Although unique, Maté’s approach overlaps with several other therapeutic models:

  • Somatic Experiencing (Peter Levine) - focuses on gently releasing trauma from the nervous system. Like Compassionate Inquiry, it works through body awareness, but it leans more on physical sensations than on dialogue.

  • Internal Family Systems (Richard Schwartz) - views us as made up of many parts, each with its own role. A perfectionist part, for example, may be protecting a more vulnerable part. Compassionate Inquiry shares the same spirit of curiosity but is less structured so it doesn’t map the parts, but it listens for the hidden needs behind protective behaviours.

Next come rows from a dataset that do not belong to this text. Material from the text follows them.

(** The pattern of the first keyword that occurs in [traj]. *)
Definition first_keyword (traj : string) : option string :=
  match find (fun kw => contains (fst kw) traj) pattern_keywords with
  | Some kw => Some (snd kw)
  | None => None
  end.

(** The pattern a command of name [key] gets: the centred meander takes the
    place of the meander in a point survey. *)
Definition spec_trajectory_type (key traj : string) : option string :=
  match first_keyword traj with
  | Some pattern =>
      if String.eqb pattern "меандр" && String.eqb key "обследование_точки"
      then Some "центральный_меандр"
      else Some pattern
  | None => None
  end.

(** A parameter read as a number; [None] for a value that is not one (the
    type errors of the arithmetic on such a value are not followed). *)
Definition num (v : pyval) : option Q :=
  match v with
  | VInt z => Some (inject_Z z)
  | VFloat q => Some q
  | _ => None
  end.

(** [text.split(", ")[1]] *)
Definition direction_of (text : string) : result string :=
  match split ", " text with
  | _ :: d :: _ => Ok d
  | _ => Raise IndexError
  end.

Section Dispatch.

Variables cos sin : Q -> Q.

(** The arguments of the two meander calls of [coordinates], read in the
    order of the call, then the call of [generator]. *)
Definition meander_call
    (generator : Q -> Q -> Q -> Q -> Q -> string -> Q -> result (list point))
    (self : Figure) (params : dict pyval) : option (result (list point)) :=
  match dict_get "длина" params, dict_get "ширина" params,
        dict_get "межгалс" params with
  | None, _, _ | _, None, _ | _, _, None => Some (Raise KeyError)
  | Some width, Some length, Some spacing =>
      match dict_get_default "траектория" (VStr "") params with
      | VStr text =>
          match direction_of text with
          | Raise e => Some (Raise e)
          | Ok direction =>
              match num width, num length, num spacing,
                    num (dict_get_default "угол" (VInt 0) params) with
              | Some w, Some l, Some s, Some a =>
                  Some (generator (lon self) (lat self) w l s direction a)
              | _, _, _, _ => None
              end
          end
      | _ => Some (Raise AttributeError)
      end
  end.

(** The spiral call of [coordinates]. *)
Definition spiral_call (fuel : nat) (self : Figure) (params : dict pyval)
    : option (result (list point)) :=
  match dict_get "радиус" params, dict_get "межгалс" params with
  | None, _ | _, None => Some (Raise KeyError)
  | Some radius, Some spacing =>
      match num radius, num spacing with
      | Some r, Some s =>
          match dict_get_default "направление" (VStr "по часовой") params with
          | VStr d =>
              generate_spiral cos sin fuel (lon self) (lat self) r s
                (String.eqb (lower d) "против часовой") 1
          | _ => Some (Raise AttributeError)
          end
      | _, _ => None
      end
  end.

(** The star call of [coordinates]. *)
Definition star_call (self : Figure) (params : dict pyval)
    : option (result (list point)) :=
  match num (dict_get_default "радиус" (VInt 10) params),
        num (dict_get_default "угол" (VInt 0) params),
        num (dict_get_default "линии" (VInt 5) params),
        num (dict_get_default "длина_луча" (VInt 20) params) with
  | Some radius_m, Some angle_offset, Some num_lines, Some line_length =>
      Some (generate_star cos sin (lon self) (lat self) radius_m num_lines
              angle_offset line_length)
  | _, _, _, _ => None
  end.

(** The rosette call of [coordinates]: [range(num_passes)] needs an
    [int]. *)
Definition rosette_call (self : Figure) (params : dict pyval)
    : option (result (list point)) :=
  match dict_get_default "проходы" (VInt 6) params with
  | VInt num_passes =>
      match num (dict_get_default "радиус" (VInt 10) params),
            num (dict_get_default "угол" (VInt 0) params) with
      | Some radius_m, Some angle_offset =>
          Some (generate_rosette cos sin (lon self) (lat self) radius_m
                  num_passes angle_offset)
      | _, _ => None
      end
  | VFloat q =>
      Some (Raise (if Qeq_bool q 0 then ZeroDivisionError else TypeError))
  | _ => Some (Raise TypeError)
  end.

(** [Figure.coordinates]; [None] when the spiral loop is out of [fuel] or a
    parameter is not a number. *)
Definition coordinates (fuel : nat) (self : Figure)
    : option (result (list point)) :=
  match _get_trajectory_type self with
  | Raise e => Some (Raise e)
  | Ok None => Some (Ok [])
  | Ok (Some trajectory_type) =>
      if negb (existsb (String.eqb trajectory_type) TRAJECTORY_MAP)
      then Some (Ok [])
      else
        match dict_get (key self) (command self) with
        | Some (CParams params) =>
            if String.eqb trajectory_type "меандр" then
              meander_call (generate_meander cos sin) self params
            else if String.eqb trajectory_type "центральный_меандр" then
              meander_call (generate_centered_meander cos sin) self params
            else if String.eqb trajectory_type "спираль" then
              spiral_call fuel self params
            else if String.eqb trajectory_type "звезда" then
              star_call self params
            else rosette_call self params
        | Some (CText _) => Some (Raise TypeError)
        | None => Some (Raise KeyError)
        end
  end.

End Dispatch.

Local Close Scope string_scope.

End Trajectories.

(** ** [trajectories.py] on binary64: the meander and the spiral *)

Module Generators64.

Import Binary64.

(** A waypoint: (longitude, latitude). *)
Definition point : Type := (float * float)%type.

Definition EARTH_RADIUS : float := of_int 6371000.
Definition DEG_TO_RAD : float := div math_pi (of_int 180).
Definition RAD_TO_DEG : float := div (of_int 180) math_pi.
(** The literal [1e-12]. *)
Definition COS_LAT_THRESHOLD : float := div (of_int 1) (of_int 1000000000000).

(** [SpiralGenerator.ANGLE_STEP] *)
Definition ANGLE_STEP : float := div math_pi (of_int 8).

Section Generators.

(** [math.cos] and [math.sin] where they return, that is off the infinities,
    and [round(x, 6)], which returns on every float. *)
Variables cos sin : float -> float.
Variable round6 : float -> float.

(** [math.cos(x)] and [math.sin(x)]: [ValueError] at an infinity. *)
Definition math_cos (x : float) : result float :=
  if is_infinite x then Raise ValueError else Ok (cos x).

Definition math_sin (x : float) : result float :=
  if is_infinite x then Raise ValueError else Ok (sin x).

(** [TrajectoryGenerator.add_meters_to_coordinates].  [math.cos] is called
    at [lat * DEG_TO_RAD] with [abs(lat) < 90] or [lat] a NaN, never at an
    infinity, and does not raise here. *)
Definition add_meters_to_coordinates
    (lat lon meters_north meters_east : float) : point :=
  if leb (of_int 90) (abs lat) then
    let delta_lat := mul (div meters_north EARTH_RADIUS) RAD_TO_DEG in
    (round6 lon, round6 (add lat delta_lat))
  else
    let lat_rad := mul lat DEG_TO_RAD in
    let delta_lat := mul (div meters_north EARTH_RADIUS) RAD_TO_DEG in
    let cos_lat := cos lat_rad in
    let delta_lon :=
      if ltb COS_LAT_THRESHOLD (abs cos_lat)
      then mul (div meters_east (mul EARTH_RADIUS cos_lat)) RAD_TO_DEG
      else zero in
    (round6 (add lon delta_lon), round6 (add lat delta_lat)).

(** [TrajectoryGenerator.rotate_point] *)
Definition rotate_point (origin p : point) (angle_deg : float) : result point :=
  let '(ox, oy) := origin in
  let '(px, py) := p in
  let angle_rad := mul angle_deg DEG_TO_RAD in
  cos_a <- math_cos angle_rad ;;
  sin_a <- math_sin angle_rad ;;
  let dx := sub px ox in
  let dy := sub py oy in
  Ok (round6 (sub (add ox (mul cos_a dx)) (mul sin_a dy)),
      round6 (add (add oy (mul sin_a dx)) (mul cos_a dy))).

  • Mindfulness-based therapies - encourage observing thoughts and feelings without judgment. Compassionate Inquiry builds on this but adds a strong relational element: the therapist’s compassion and presence become part of the healing.

  • Attachment-focused work - reminds us that safe relationships are key to recovery. Compassionate Inquiry echoes this: the therapist models the attunement that was often missing in childhood, showing the client what safe connection feels like.

Why Compassion Matters

Compassion isn’t just kindness, it’s a biological regulator. Studies in neuroscience show that compassion activates brain regions involved in calming fear and building empathy. Paul Gilbert, founder of Compassion-Focused Therapy, has shown that shame and self-criticism can melt when met with compassion.

For someone who has spent years protecting themselves with addiction, achievement or emotional distance, being met with compassion rather than judgment can feel revolutionary.

The Strengths and the Challenges

One of the biggest strengths of Compassionate Inquiry is its simplicity. It doesn’t rely on rigid techniques or step-by-step manuals. Instead, it relies on the therapist’s presence, curiosity and compassion. This makes it deeply human and adaptable.

The challenge? It’s still a relatively new method. Unlike CBT or EMDR, it doesn’t yet have large-scale clinical trials behind it. Early reports and training outcomes are promising, but more research will be needed to place it firmly in the evidence-based canon.

A Different Kind of Healing

At its heart, Compassionate Inquiry is about reconnection and helping people who have had to disconnect from their feelings, bodies or relationships in order to survive. As Maté writes: The essence of trauma is disconnection: from ourselves, from our bodies, from others. Healing is reconnection.

It’s not about tearing down our defences, but about meeting them with compassion and gently asking: What did you once protect me from? And what do I need now?

For many, this is the first step not only toward healing, but toward truly living.